The test case defined in clause 5.2.3 provides for this requirement:
"All conformance tests listed in Clause 6 shall be performed for each value (mandatory and optional) supported in this parameter".
The only mandatory TLS protocol version is, according to IEC 62351-3 the TLSv1.2 [RFC 5246], while the others are left optional (TLSv1.1 and TLSv1.0 are actually considered conditional in IEC62351-3:2023 and optional in IEC62351-3:AMD2:2020).
Nevertheless, considering that TLS versions TLSv1.1 [RFC 4346] and TLSv1.0 [RFC 2246] have been deprecated with RFC 8996, it would be inappropriate to perform conformance assessment considering those TLS versions; this also in the light of the fact that that IEC 62351-3 does not address peculiarities of those TLS protocol versions (to the point that relevant RFCs ([RFC 4346] and [RFC 2246]) are not even mentioned/referenced neither in Ed. 1 - IEC 62351-3:AMD2:2020 nor in Ed. 2.0 - IEC 62351-3:2023) and IEC 62351-3:2023 only focuses on TLSv1.2 [RFC 5246] and TLSv1.3 [RFC 8446].
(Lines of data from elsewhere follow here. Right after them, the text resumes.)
(** Split a [moves] goal along the program's structure; what remains is about [modify] and
    the calls the hint database does not know. *)
Ltac moves_step :=
  lazymatch goal with
  | |- forall _, _ => intro
  | |- moves _ (mret _) => apply moves_ret; typeclasses eauto
  | |- moves _ (throw _) => apply moves_throw; typeclasses eauto
  | |- moves _ (gets _) => apply moves_gets; typeclasses eauto
  | |- moves _ get => apply moves_get; typeclasses eauto
  | |- moves _ (of_result _) => apply moves_of_result; typeclasses eauto
  | |- moves _ (mbind _ (of_result _)) => apply moves_bind_result; [typeclasses eauto|]
  | |- moves _ (mbind _ _) => apply moves_bind; [typeclasses eauto| |]
  | |- moves _ (try_catch _ _) => apply moves_try; [typeclasses eauto| |]
  | |- moves _ (when _ _) => apply moves_when; [typeclasses eauto|]
  | |- moves _ (for_each _ _) => apply moves_for_each; [typeclasses eauto|]
  | |- moves _ (let _ := _ in _) => cbv zeta
  | |- moves _ (match ?x with _ => _ end) => destruct x eqn:?
  | |- moves _ _ => solve [auto 4 with agamemnon nocore]
  end.
Ltac moves := repeat moves_step.

(** A run that returns, and its sequencing. *)
Definition returns {S A} (m : M S A) (s : S) : Prop := exists s' a, m s = (s', inr a).

Lemma returns_bind {S A B} (m : M S A) (f : A -> M S B) s :
  returns m s -> (forall s' a, m s = (s', inr a) -> returns (f a) s') -> returns (m ≫= f) s.
Proof. intros (s' & a & H) Hf. unfold returns. rewrite (run_bind_inr _ _ _ _ _ H). by apply Hf. Qed.

Lemma returns_step {S A B} (m : M S A) (f : A -> M S B) s s' a :
  m s = (s', inr a) -> returns (f a) s' -> returns (m ≫= f) s.
Proof. intros H Hf. unfold returns. by rewrite (run_bind_inr _ _ _ _ _ H). Qed.

Lemma returns_of_result {S A} (r : exn + A) (s : S) : (exists a, r = inr a) -> returns (of_result r) s.
Proof. intros [a ->]. by exists s, a. Qed.

(** [mstep] runs the computation of the goal as far as its head steps compute. *)
Ltac mstep :=
  repeat (rewrite run_bind || rewrite run_ret || rewrite run_gets || rewrite run_modify
          || rewrite run_throw || rewrite run_of_result || rewrite run_when_true
          || rewrite run_when_false; cbv beta iota zeta).

(** ** Lemmas: identifiers and time *)

Definition draw_skip (n : nat) (e : Env) : Env :=
  {| draws := draws e; draw_i := n + draw_i e; clock := clock e; clock_i := clock_i e |}.

(** The [k]-th of the next draws of [uniform lo hi]. *)
Definition draw_at (lo hi : Z) (k : nat) (e : Env) : Z :=
  (lo + draws e (k + draw_i e) mod (hi - lo + 1))%Z.

(** The text [hex_run n] produces from the draws [k], ..., [k + n - 1]. *)
Fixpoint hex_text (n k : nat) (e : Env) : string :=
  match n with
  | O => ""
  | S n => String (hex (draw_at 0 15 k e)) (hex_text n (S k) e)
  end.

(** The identifier [generate_uuid] returns from an environment; it makes 31 draws. *)
Definition uuid_of (e : Env) : string :=
  hex_text 8 0 e +:+ "-" +:+ hex_text 4 8 e +:+ "-4" +:+ hex_text 3 12 e +:+ "-"
  +:+ String (hex (draw_at 8 11 15 e)) (hex_text 3 16 e) +:+ "-" +:+ hex_text 12 19 e.

Definition time_of (e : Env) : string := iso8601 (clock e (clock_i e)).

Lemma draw_skip_skip n m e : draw_skip n (draw_skip m e) = draw_skip (n + m) e.
Proof. unfold draw_skip; simpl. f_equal. lia. Qed.

Lemma hex_text_skip n k m e : hex_text n k (draw_skip m e) = hex_text n (k + m) e.
Proof.
  revert k; induction n as [|n IH]; intros k; [done|]. cbn [hex_text].
  rewrite IH. do 2 f_equal. unfold draw_at; simpl. do 2 f_equal. f_equal. lia.
Qed.

Lemma draw_at_skip lo hi k m e : draw_at lo hi k (draw_skip m e) = draw_at lo hi (k + m) e.
Proof. unfold draw_at; simpl. do 3 f_equal. lia. Qed.

Lemma draw_at_bounds lo hi k e : (lo <= hi -> lo <= draw_at lo hi k e <= hi)%Z.
Proof. unfold draw_at. pose proof (Z.mod_pos_bound (draws e (k + draw_i e)) (hi - lo + 1)). lia. Qed.

Lemma hex_text_length n k e : String.length (hex_text n k e) = n.
Proof. revert k; induction n as [|n IH]; intros k; simpl; [done|by rewrite IH]. Qed.

Section env_lemmas.
Context {S : Type} `{!HasEnv S}.
Implicit Types s : S.

Lemma run_uniform lo hi s :
  uniform lo hi s = (with_env (draw_skip 1 (env_of s)) s, inr (draw_at lo hi 0 (env_of s))).
Proof. done. Qed.

Lemma run_hex_run n s :
  hex_run n s = (with_env (draw_skip n (env_of s)) s, inr (hex_text n 0 (env_of s))).
Proof.
  revert s; induction n as [|n IH]; intros s.
  - simpl. rewrite run_ret. replace (draw_skip 0 (env_of s)) with (env_of s) by by destruct (env_of s).
    by rewrite with_env_env_of.
  - cbn [hex_run]. rewrite run_bind, run_uniform. cbv beta iota. rewrite run_bind, IH.
    rewrite with_env_with_env, env_of_with_env, draw_skip_skip, hex_text_skip. cbv beta iota.
    rewrite run_ret. by replace (n + 1) with (Datatypes.S n) by lia.
Qed.

Lemma run_generate_uuid s :
  generate_uuid s = (with_env (draw_skip 31 (env_of s)) s, inr (uuid_of (env_of s))).
Proof.
  unfold generate_uuid.
  repeat (rewrite run_bind, ?run_hex_run, ?run_uniform, ?with_env_with_env, ?env_of_with_env,
            ?hex_text_skip, ?draw_at_skip, ?draw_skip_skip; cbv beta iota).
  by rewrite run_ret.
Qed.

Lemma run_now s :
  now_iso8601 s = (with_env (clock_next (env_of s)) s, inr (time_of (env_of s))).
Proof. done. Qed.

End env_lemmas.

#[export] Hint Rewrite @run_generate_uuid @run_now : agamemnon.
In addition to the above, considering that it is also not feasible to apply conformance assessment as per the description of the test cases currently reported in clause 6 of IEC 62351-100-3:2020 to the TLS protocol version 1.3 [RFC 8446], also TLSv1.3 should not be considered for conformance assessment.
Proposal
Replace currently reported text for the test case in clause 5.2.3:
"All conformance tests listed in Clause 6 shall be performed for each value (mandatory and optional) supported in this parameter."
with:
"All conformance tests listed in Clause 6 shall be performed for TLS protocol version 1.2 [RFC 5246]"
or alternatively:
"All conformance tests listed in Clause 6 shall be performed for the mandatory value supported in this parameter."
Discussion
Created
Status
Agreed to the proposal.
The text in 5.2.3:
"All conformance tests listed in Clause 6 shall be performed for each value (mandatory and optional) supported in this parameter."
Shall be changed to:
"All conformance tests listed in Clause 6 shall be performed for TLS protocol version 1.2 [RFC 5246]
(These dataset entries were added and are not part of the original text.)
(** Whatever the random engine yields, [generate_uuid] returns a version 4 UUID in its
    canonical text form. *)
Lemma uuid_v4 {S} `{!HasEnv S} (s : S) :
  exists s' u, generate_uuid s = (s', inr u) /\
    fits_template "xxxxxxxx-xxxx-4xxx-yxxx-xxxxxxxxxxxx" u = true.
Proof.
  eexists _, _. split; [apply run_generate_uuid|]. unfold uuid_of.
  change "xxxxxxxx-xxxx-4xxx-yxxx-xxxxxxxxxxxx"
    with (xs 8 +:+ "-" +:+ xs 4 +:+ "-4" +:+ xs 3 +:+ "-" +:+ String "y" (xs 3) +:+ "-" +:+ xs 12).
  repeat (apply fits_app; [first [apply fits_hex_text|reflexivity]|]); try apply fits_hex_text.
  apply fits_app.
  - cbn [fits_template]. rewrite fits_variant by (apply draw_at_bounds; lia). apply fits_hex_text.
  - apply fits_app; [reflexivity|apply fits_hex_text].
Qed.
If TLS versions 1.0 and 1.1 are supported, then only test cases 6.3.1 and 6.3.2 shall be performed.
If TLS versions prior to 1.2 are not supported, then only test case 6.3.3 shall be performed.
NOTE: TLS version 1.3 is not verified during conformance testing because not all features are specified for this version in
IEC 62351-3:2020. This does not allow to declare conformity to this TLS protocol version as part of IEC 62351-3:2020."
13 Apr 26
Approval (Editoral)
All conformance test cases shall be performed for TLS protocol version 1.2 [RFC 5246] since this version is mandatory to be supported in IEC 62351-3.
For TLS protocol versions 1.1 and 1.0, entire conformance testing should not be required since those version are deprecated. However, if those versions are supported, only test cases 6.3.1 and 6.3.2 should be performed just to verify backward compatibility as stated in IEC 62351-3, because security events are associated when those versions are negotiated during TLS Handshake.
Consider that TLS versions prior to 1.2 are not recommended to be supported.
13 Apr 26
Discussion (red)
Agreed to discuss this topic with IEC TC57 WG15
13 Jan 26
Accepted
In general I also tend to agree with the statement. In IEC 62351-3:2023 we concentrated on TLS 1.2 as mandatory to support TLS version and deprecated TLS 1.0 and 1.1. Part 3 states that there are vulnerabilities known, without listing or addressing them and deprecates the use of TLS 1.1 and 1.0. So if somebody uses it for backward compatibility it is in the operators responsibility and needs to be addressed by compensating counter measures.
13 Jan 26
Triage
I tend to agree with the observation. But, maybe it is better to discuss this during a WG15 meeting.
12 Jan 26
Triage
I would support to concentrate on TLS 1.2 as the mandatory to support version of the protocol. As outlined, for TLS 1.1 and 1.0 specific extensions, which address certain short comings, like the support of the renegotiation extension in TLS 1.2 have not been enumerated.